WORKING DATA Block Start

(** * Book Store API

    A shallow embedding of the book store backend: the Mongoose schema of a
    book (book.schema.ts), the service over the document store
    (book.service.ts), the HTTP handlers (book.controller.ts), the route
    table (book.routes.ts) and the application (app.ts), followed by the
    properties proved about them.

    Conventions of the embedding.
    - A JavaScript string is the [string] of the bytes of its UTF-8
      encoding, which is also how the store holds it: U+00A0 is the two
      bytes 194 160.  [Text.length] counts UTF-16 code units as [.length]
      does, [Text.trim] removes the white space of ECMAScript, whatever the
      number of its bytes, and a case-insensitive comparison with an ASCII
      literal folds the ASCII letters.  A string with an unpaired surrogate
      has no UTF-8 encoding and is outside the model.
    - JavaScript numbers are rationals ([Q]): every finite double is one, and
      the schema only compares them.
    - A request body is a record of optional, already typed fields
      ([Partial<IBook>] in the source); the body of a create carries the
      declared fields of a book.
    - The document store is a list of documents in insertion order together
      with a fault flag; every operation passes the store explicitly and
      returns either a value or the error the driver would throw.
    - What the source takes from its libraries and from the clock is a
      parameter: the year read when the schema is loaded, the ObjectId cast
      of the driver, the regular-expression engine of the store, the time of
      a write and the identifier given to a new document. *)

From Stdlib Require Import ZArith QArith List String Ascii Bool Lia.
From Stdlib Require Import Permutation Sorted.
Import ListNotations.
Close Scope Q_scope.
Open Scope string_scope.
Open Scope list_scope.
Open Scope nat_scope.

(** ** JavaScript string primitives used by the schema and the store *)

Module Text.

(** The value of a byte. *)
Definition code (c : ascii) : nat := nat_of_ascii c.

(** The UTF-16 code units of the character that the byte opens: one for
    an ASCII byte and for the first byte of a sequence of two or three
    bytes, two for the first byte of a sequence of four, none for a byte
    that continues a sequence. *)
Definition units (c : ascii) : nat :=
  let n := code c in
  if n <? 128 then 1
  else if n <? 192 then 0
  else if n <? 240 then 1
  else 2.

(** [s.length] *)
Fixpoint length (s : string) : nat :=
  match s with
  | EmptyString => 0
  | String c r => units c + length r
  end.

(** The white space and the line terminators of ECMAScript, which
    [String.prototype.trim] removes, by the bytes of their encoding.
    One byte: TAB, LF, VT, FF, CR and SPACE. *)
Definition space1 (a : ascii) : bool :=
  let n := code a in
  ((9 <=? n) && (n <=? 13)) || (n =? 32).

(** Two bytes: U+00A0, the no-break space. *)
Definition space2 (a b : ascii) : bool :=
  (code a =? 194) && (code b =? 160).

(** Three bytes: U+1680; U+2000 to U+200A, U+2028, U+2029 and U+202F;
    U+205F; U+3000; U+FEFF. *)
Definition space3 (a b c : ascii) : bool :=
  let x := code a in
  let y := code b in
  let z := code c in
  ((x =? 225) && (y =? 154) && (z =? 128)) ||
  ((x =? 226) && (y =? 128) &&
   (((128 <=? z) && (z <=? 138)) || (z =? 168) || (z =? 169) || (z =? 175))) ||
  ((x =? 226) && (y =? 129) && (z =? 159)) ||
  ((x =? 227) && (y =? 128) && (z =? 128)) ||
  ((x =? 239) && (y =? 187) && (z =? 191)).

(** The rest of [s] after the white-space character at its head, if there
    is one. *)
Definition head_space (s : string) : option string :=
  match s with
  | String a r1 =>
      if space1 a then Some r1
      else
        match r1 with
        | String b r2 =>
            if space2 a b then Some r2
            else
              match r2 with
              | String c r3 => if space3 a b c then Some r3 else None
              | EmptyString => None
              end
        | EmptyString => None
        end
  | EmptyString => None
  end.

(** A byte that may open a white-space character. *)
Definition opens_space (a : ascii) : bool :=
  let n := code a in
  space1 a || (n =? 194) || (n =? 225) || (n =? 226) || (n =? 227)
  || (n =? 239).

(** [\d] of a JavaScript regular expression without the unicode flag. *)
Definition is_digit (c : ascii) : bool :=
  let n := code c in
  (48 <=? n) && (n <=? 57).

Definition is_hyphen (c : ascii) : bool := Ascii.eqb c "-".

Definition is_empty (s : string) : bool :=
  match s with
  | EmptyString => true
  | String _ _ => false
  end.

Fixpoint all (p : ascii -> bool) (s : string) : bool :=
  match s with
  | EmptyString => true
  | String c r => p c && all p r
  end.

(** [s.trimStart()]: the white-space characters at the head of [s] are
    removed one after the other. *)
Fixpoint trimStart (s : string) : string :=
  match s with
  | String a r1 =>
      if space1 a then trimStart r1
      else
        match r1 with
        | String b r2 =>
            if space2 a b then trimStart r2
            else
              match r2 with
              | String c r3 => if space3 a b c then trimStart r3 else s
              | EmptyString => s
              end
        | EmptyString => s
        end
  | EmptyString => EmptyString
  end.

(** [s.trimEnd()]: the longest end of [s] that is made of white-space
    characters only is removed. *)
Fixpoint trimEnd (s : string) : string :=
  match s with
  | EmptyString => EmptyString
  | String c r =>
      if is_empty (trimStart s) then EmptyString else String c (trimEnd r)
  end.

(** [s.trim()], the setter of a path declared with [trim: true]. *)
Definition trim (s : string) : string := trimEnd (trimStart s).

(** [s.replace(/-/g, '')] *)
Fixpoint remove_hyphens (s : string) : string :=
  match s with
  | EmptyString => EmptyString
  | String c r =>
      if is_hyphen c then remove_hyphens r else String c (remove_hyphens r)
  end.

(** Case folding of the ASCII letters: what a case-insensitive match
    compares when one side is an ASCII literal, since no other character
    folds to an ASCII letter. *)
Definition lower (c : ascii) : ascii :=
  let n := code c in
  if (65 <=? n) && (n <=? 90) then ascii_of_nat (n + 32) else c.

Fixpoint toLowerCase (s : string) : string :=
  match s with
  | EmptyString => EmptyString
  | String c r => String (lower c) (toLowerCase r)
  end.

Fixpoint startsWith (p s : string) : bool :=
  match p, s with
  | EmptyString, _ => true
  | String _ _, EmptyString => false
  | String a p', String b s' => Ascii.eqb a b && startsWith p' s'
  end.

(** [s.includes(p)] *)
Fixpoint includes (p s : string) : bool :=
  startsWith p s ||
  match s with
  | EmptyString => false
  | String _ r => includes p r
  end.

Fixpoint join (sep : string) (l : list string) : string :=
  match l with
  | [] => ""
  | [x] => x
  | x :: r => (x ++ sep ++ join sep r)%string
  end.

(** *** [decodeURIComponent]

    A percent sign must be followed by two hexadecimal digits, which give
    one byte.  The escaped bytes must spell well-formed UTF-8: an escaped
    byte below 128 stands for itself, an escaped first byte must be
    followed by escapes of the bytes that continue it, and the sequence
    must not be overlong, encode a surrogate or exceed U+10FFFF.  Every
    other character is kept.  [None] is the [URIError]. *)

Definition hex_digit (c : ascii) : option nat :=
  let n := code c in
  if (48 <=? n) && (n <=? 57) then Some (n - 48)
  else if (65 <=? n) && (n <=? 70) then Some (n - 55)
  else if (97 <=? n) && (n <=? 102) then Some (n - 87)
  else None.

(** A character kept as it is, or the byte of an escape. *)
Inductive Unit : Type :=
| Plain (c : ascii)
| Escape (byte : ascii).

Fixpoint unescape (s : string) : option (list Unit) :=
  match s with
  | EmptyString => Some []
  | String c r =>
      if Ascii.eqb c "%" then
        match r with
        | String h (String l r') =>
            match hex_digit h, hex_digit l with
            | Some x, Some y =>
                option_map (cons (Escape (ascii_of_nat (16 * x + y))))
                  (unescape r')
            | _, _ => None
            end
        | _ => None
        end
      else option_map (cons (Plain c)) (unescape r)
  end.

Definition continuation (c : ascii) : bool :=
  (128 <=? code c) && (code c <=? 191).

(** The second byte after the first byte [n] of a sequence of three:
    E0 is followed by A0..BF (nothing overlong), ED by 80..9F (no
    surrogate). *)
Definition second_of_three (n : nat) (c : ascii) : bool :=
  if n =? 224 then (160 <=? code c) && (code c <=? 191)
  else if n =? 237 then (128 <=? code c) && (code c <=? 159)
  else continuation c.

(** The second byte after the first byte [n] of a sequence of four:
    F0 is followed by 90..BF, F4 by 80..8F (nothing above U+10FFFF). *)
Definition second_of_four (n : nat) (c : ascii) : bool :=
  if n =? 240 then (144 <=? code c) && (code c <=? 191)
  else if n =? 244 then (128 <=? code c) && (code c <=? 143)
  else continuation c.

WORKING DATA Block End

After locating the line that contains "option_map (cons (Escape", print that line and every one after it through the last line of the listing, exactly.

[WRITTEN SOLUTION]
                option_map (cons (Escape (ascii_of_nat (16 * x + y))))
                  (unescape r')
            | _, _ => None
            end
        | _ => None
        end
      else option_map (cons (Plain c)) (unescape r)
  end.

Definition continuation (c : ascii) : bool :=
  (128 <=? code c) && (code c <=? 191).

(** The second byte after the first byte [n] of a sequence of three:
    E0 is followed by A0..BF (nothing overlong), ED by 80..9F (no
    surrogate). *)
Definition second_of_three (n : nat) (c : ascii) : bool :=
  if n =? 224 then (160 <=? code c) && (code c <=? 191)
  else if n =? 237 then (128 <=? code c) && (code c <=? 159)
  else continuation c.

(** The second byte after the first byte [n] of a sequence of four:
    F0 is followed by 90..BF, F4 by 80..8F (nothing above U+10FFFF). *)
Definition second_of_four (n : nat) (c : ascii) : bool :=
  if n =? 240 then (144 <=? code c) && (code c <=? 191)
  else if n =? 244 then (128 <=? code c) && (code c <=? 143)
  else continuation c.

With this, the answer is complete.